Action item:
Using the records that appear below, write out exactly the lines from the one with "revert w. induction" through the one with "- now rewrite _on_load_started_stores.", keeping both end lines.

=-=-=

(** An argument that is no member of [WebPage.WebWindowType], the
    toolkit's own integer constants included, compares unequal to all four
    members: [createWindow] answers [None]. *)
Theorem createWindow_unknown_type (raw : Z) (w : World) :
  outcome (WebView.createWindow (Other raw)) w = Ok None.
Proof.
  unfold outcome, WebView.createWindow.
  rewrite (bind_Ok _ _ w w (tab_widget w)) by reflexivity.
  cbn [enum_eq]. reflexivity.
Qed.

(* ===================================================================== *)
(** * 12. Load events in sequence                                         *)
(* ===================================================================== *)

Lemma run_events_app (es es' : list load_event) (w : World) :
  run_events (es ++ es') w = run_events es' (run_events es w).
Proof.
  revert w. induction es as [|e es IH]; intros w; [reflexivity|].
  cbn [app run_events]. apply IH.
Qed.

(** What one load event leaves behind: the world it found, with the
    stored progress replaced. *)
Lemma after_deliver (e : load_event) (w : World) :
  after (deliver e) w =
    with_view w
      {| _load_progress :=
           match e with
           | loadStarted => 0
           | loadProgress p => p
           | loadFinished success => if success then 100 else -1
           end;
         icon := icon (view w);
         connected := connected (view w) |}.
Proof.
  destruct e as [|p|success]; unfold after, deliver.
  - now rewrite _on_load_started_stores.
  - now rewrite _on_load_progress_changed_stores.
  - now rewrite _on_load_finished_stores.
Qed.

=-=-=

Exercise result:
  revert w. induction es as [|e es IH]; intros w; [reflexivity|].
  cbn [app run_events]. apply IH.
Qed.

(** What one load event leaves behind: the world it found, with the
    stored progress replaced. *)
Lemma after_deliver (e : load_event) (w : World) :
  after (deliver e) w =
    with_view w
      {| _load_progress :=
           match e with
           | loadStarted => 0
           | loadProgress p => p
           | loadFinished success => if success then 100 else -1
           end;
         icon := icon (view w);
         connected := connected (view w) |}.
Proof.
  destruct e as [|p|success]; unfold after, deliver.
  - now rewrite _on_load_started_stores.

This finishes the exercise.